Thursday, May 05, 2005

Mocha alert

I've been drinking this coffee from Wawa (our local chain of convenience stores here in MD). Actually, it's not really coffee per se -- it comes out of one of those hot drink machines as this brown coffee-like goo. But whatever.

The thing that pulled me in was the words "extra caffeine" next to the label. Yeah, no kidding. One 20 oz. cup o' that stuff, and I'm up until 2 am.

But it's gooood.

Who needs sleep.

Watching grass grow

This is the first time I've had to plant grass seed in my yard before. We have a big bare spot around our heat pump in the backyard and other small patchy sections elsewhere. I grabbed a bag of Scott's PatchMaster from Home Depot about a week and a half ago and scattered it around.

Aside from making our lawn look as if it has blue mold, it hasn't really done anything yet. It's been raining fairly frequently (although I haven't been watering myself), but now I'm worried. It's almost at the two-week mark, and I'm not seeing anything.

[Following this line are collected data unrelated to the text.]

(** * lnfi-batch-tool: the batch transfer pipeline of [App.tsx]

    A shallow embedding of [handleTransfer] and [transfer] (the task parser,
    the per-task loop, the message construction and the receipt export) and
    of the JavaScript built-ins they rest on ([String.prototype.split],
    [parseInt], [Array.prototype.includes], template-literal number
    formatting).

    Strings are Rocq [string]s holding the UTF-8 bytes of the JavaScript
    string.  The two separators the parser splits on (line feed and hyphen)
    and the digits and signs [parseInt] looks at are ASCII, and UTF-8 never
    uses an ASCII byte inside a multi-byte sequence, so splitting and
    number parsing on the bytes agree with the code-unit versions. *)

From Stdlib Require Import String Ascii List Bool ZArith NArith Lia.
From Stdlib Require Import DecimalString DecimalPos DecimalN.
Import ListNotations.
Local Open Scope string_scope.

(* ------------------------------------------------------------------ *)
(** ** JavaScript built-ins used by the pipeline *)

Module JS.

(** [s.split(sep)] for a one-character separator: the fields between the
    occurrences of [sep]; always at least one field. *)
Fixpoint split (sep : ascii) (s : string) : list string :=
  match s with
  | EmptyString => [EmptyString]
  | String c rest =>
      if Ascii.eqb c sep then EmptyString :: split sep rest
      else match split sep rest with
           | field :: fields => String c field :: fields
           | [] => [String c EmptyString]
           end
  end.

(** [xs.includes(x)] on an array of strings. *)
Definition includes (xs : list string) (x : string) : bool :=
  existsb (String.eqb x) xs.

(** A JavaScript Number as far as [parseInt] can produce one: NaN, an
    infinity, or a signed integer (sign and magnitude, so that -0 exists). *)
Inductive number : Type :=
| NaN
| Infinity (negative : bool)
| Finite (negative : bool) (magnitude : N).

(** Rounding of a non-negative integer to the nearest binary64 value,
    ties to even: integers below 2^53 are exact, larger ones keep their
    53 leading bits. *)
Definition round_to_double (m : N) : N :=
  if (m <? 2 ^ 53)%N then m
  else
    let k := (N.log2 m - 52)%N in
    let q := N.shiftr m k in
    let r := (m mod 2 ^ k)%N in
    let half := (2 ^ (k - 1))%N in
    let q' := if (half <? r)%N || ((r =? half)%N && N.odd q)
              then (q + 1)%N else q in
    N.shiftl q' k.

(** The Number value of [sign * m]; overflows to an infinity.  The
    language allows an engine to approximate a decimal text of more than
    20 significant digits; the rounding here is the exact one. *)
Definition to_Number (negative : bool) (m : N) : number :=
  let r := round_to_double m in
  if (2 ^ 1024 <=? r)%N then Infinity negative else Finite negative r.

Definition byte_in (lo hi : N) (c : ascii) : bool :=
  ((lo <=? N_of_ascii c) && (N_of_ascii c <=? hi))%N.

(** Removal of leading white space and line terminators (TrimString
    with "start"), on UTF-8: TAB, LF, VT, FF, CR, SP, U+00A0, U+1680,
    U+2000..U+200A, U+2028, U+2029, U+202F, U+205F, U+3000, U+FEFF. *)
Fixpoint trim_start (s : string) : string :=
  match s with
  | String c1 rest1 =>
      if byte_in 9 13 c1 || byte_in 32 32 c1 then trim_start rest1
      else
        match rest1 with
        | String c2 rest2 =>
            if byte_in 194 194 c1 && byte_in 160 160 c2 then trim_start rest2
            else
              match rest2 with
              | String c3 rest3 =>
                  if (byte_in 225 225 c1 && byte_in 154 154 c2 && byte_in 128 128 c3)
                     || (byte_in 226 226 c1 && byte_in 128 128 c2
                         && (byte_in 128 138 c3 || byte_in 168 169 c3 || byte_in 175 175 c3))
                     || (byte_in 226 226 c1 && byte_in 129 129 c2 && byte_in 159 159 c3)
                     || (byte_in 227 227 c1 && byte_in 128 128 c2 && byte_in 128 128 c3)
                     || (byte_in 239 239 c1 && byte_in 187 187 c2 && byte_in 191 191 c3)
                  then trim_start rest3
                  else s
              | EmptyString => s
              end
        | EmptyString => s
        end
  | EmptyString => s
  end.

(** The value of [c] as a digit, when it is one in radix [radix]. *)
Definition digit_value (radix : N) (c : ascii) : option N :=
  let n := N_of_ascii c in
  let v := if byte_in 48 57 c then Some (n - 48)%N
           else if byte_in 97 122 c then Some (n - 87)%N
           else if byte_in 65 90 c then Some (n - 55)%N
           else None in
  match v with
  | Some d => if (d <? radix)%N then Some d else None
  | None => None
  end.

(** The longest prefix of [s] made of radix-[radix] digits. *)
Fixpoint digits_prefix (radix : N) (s : string) : list N :=
  match s with
  | String c rest =>
      match digit_value radix c with
      | Some d => d :: digits_prefix radix rest
      | None => []
      end
  | EmptyString => []
  end.

Definition mathInt (radix : N) (digits : list N) : N :=
  fold_left (fun acc d => (acc * radix + d)%N) digits 0%N.

(** Steps 3-4 of [parseInt]: an optional sign. *)
Definition strip_sign (s : string) : bool * string :=
  match s with
  | String "-"%char rest => (true, rest)
  | String "+"%char rest => (false, rest)
  | _ => (false, s)
  end.

(** Steps 5-6 with no radix argument: radix 16 after 0x or 0X, else 10. *)
Definition strip_prefix (s : string) : N * string :=
  match s with
  | String "0"%char (String "x"%char rest) => (16%N, rest)
  | String "0"%char (String "X"%char rest) => (16%N, rest)
  | _ => (10%N, s)
  end.

(** [parseInt(string)] with no radix argument, on a string. *)
Definition parseInt_string (inputString : string) : number :=
  let '(negative, unsigned) := strip_sign (trim_start inputString) in
  let '(radix, body) := strip_prefix unsigned in
  match digits_prefix radix body with
  | [] => NaN
  | digits => to_Number negative (mathInt radix digits)
  end.

(** [parseInt(x)] where [x] is a string or [undefined]; the argument is
    first converted to a string, [undefined] becoming "undefined". *)
Definition parseInt (x : option string) : number :=
  match x with
  | Some s => parseInt_string s
  | None => parseInt_string "undefined"
  end.

Definition decimal (n : N) : string :=
  NilZero.string_of_uint (N.to_uint n).

(** [`${x}`]: Number::toString in radix 10.  Integers below 2^53 print
    as their decimal digits.  [large_digits] is the engine's shortest
    round-trip digit generation for the magnitudes from 2^53 up (the
    result there has trailing zeros or an exponent). *)
Definition Number_toString (large_digits : N -> string) (x : number) : string :=
  match x with
  | NaN => "NaN"
  | Infinity negative => if negative then "-Infinity" else "Infinity"
  | Finite negative m =>
      if (m =? 0)%N then "0"
      else (if negative then "-" else "")
             ++ (if (m <? 2 ^ 53)%N then decimal m else large_digits m)
  end.

(** [s.slice(n)] for [n] within the text. *)
Fixpoint drop (n : nat) (s : string) : string :=
  match n, s with
  | O, _ => s
  | S n', String _ rest => drop n' rest
  | S _, EmptyString => EmptyString
  end.

(** [s.replace(searchString, replaceValue)] for a text pattern and a
    replacement with no [$] in it: the first occurrence is replaced. *)
Fixpoint replace (searchString replaceValue s : string) : string :=
  if String.prefix searchString s
  then replaceValue ++ drop (String.length searchString) s
  else match s with
       | EmptyString => EmptyString
       | String c rest => String c (replace searchString replaceValue rest)
       end.

End JS.

(* ------------------------------------------------------------------ *)
(** ** Data model *)

Definition Uint8Array := list Byte.byte.

(** [type Wallet]. *)
Record Wallet : Type := mkWallet {
  nsec : string;
  npub : string;
  privateKey : Uint8Array
}.

(** [type Task].  The declared type of [token] is the union of the five
    supported names, but the parser only casts: at run time the field
    holds whatever string the line carried, upper-cased. *)
Record Task : Type := mkTask {
  address : string;
  amount : JS.number;
  token : string
}.

(** An optional property of an object: not there, there with the value
    [undefined], or there with a value.  [JSON.stringify] writes only the
    last kind. *)
Inductive property (A : Type) : Type :=
| Absent
| Undefined
| Present (a : A).
Arguments Absent {A}.
Arguments Undefined {A}.
Arguments Present {A} a.

(** [type Receipt = Task & { eventId?: string; error?: string }]. *)
Record Receipt : Type := mkReceipt {
  task : Task;
  eventId : property string;
  error : property string
}.

Definition written {A : Type} (p : property A) : bool :=
  match p with
  | Present _ => true
  | _ => false
  end.

(** The argument and the result of nostr-tools' [finalizeEvent]. *)
Record EventTemplate : Type := mkTemplate {
  content : string;
  tags : list (list string);
  kind : Z;
  created_at : Z
}.

Record VerifiedEvent : Type := mkEvent {
  template : EventTemplate;
  pubkey : string;
  id : string;
  sig : string
}.

(** [relay: Relay | null]; a handle is made by [new Relay(url)]. *)
Inductive Relay : Type :=
| RelayHandle (url : string).

(** What a [throw] or a rejected promise carries. *)
Inductive exn : Type :=
| TypeError (message : string)
| Rejection (reason : string).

I never foresaw getting wrapped up in whether the planting was going to work or not, but ... grow, $%&! it, grow!

Google Web Accelerator

Before I even saw ZDNet cover the story, I saw that Scott Yang had tried Google's new Web Accelerator and saved ... well, basically nothing. Funny read, nonetheless.

Tuesday, May 03, 2005

Experiments with ACL

If you remember one of my previous rants, I mentioned that there weren't many IDEs other than MS Visual Studio that had good GUI builders associated with them. One possibly strong alternative I ran across was Allegro Common Lisp.

I downloaded the latest free version from Franz's website and installed it, along with the license key. No problems there. I started with the interface builder tutorial and began working my way through the chapters.

I encountered a couple of main problems. One is that the IDE is just buggy and doesn't always save your changes correctly. This is flat-out annoying for a 6.2 release. The second is that when adding a new class to the your source code, you have to manually "evaluate" the class in order for the IDE to recognize it in its internal GUI Designer. Come on! Visual Studio and Eclipse have done dynamic code parsing for quite a while now.

Frustrated, I gave up on the tutorial around chapter 4 because I just got tired of fighting with the IDE. Scratch ACL as a good alternative language / GUI building combo.

Right now, I'm back to VisualWx, which I'm pretty happy with at the moment, but I haven't stressed it yet either.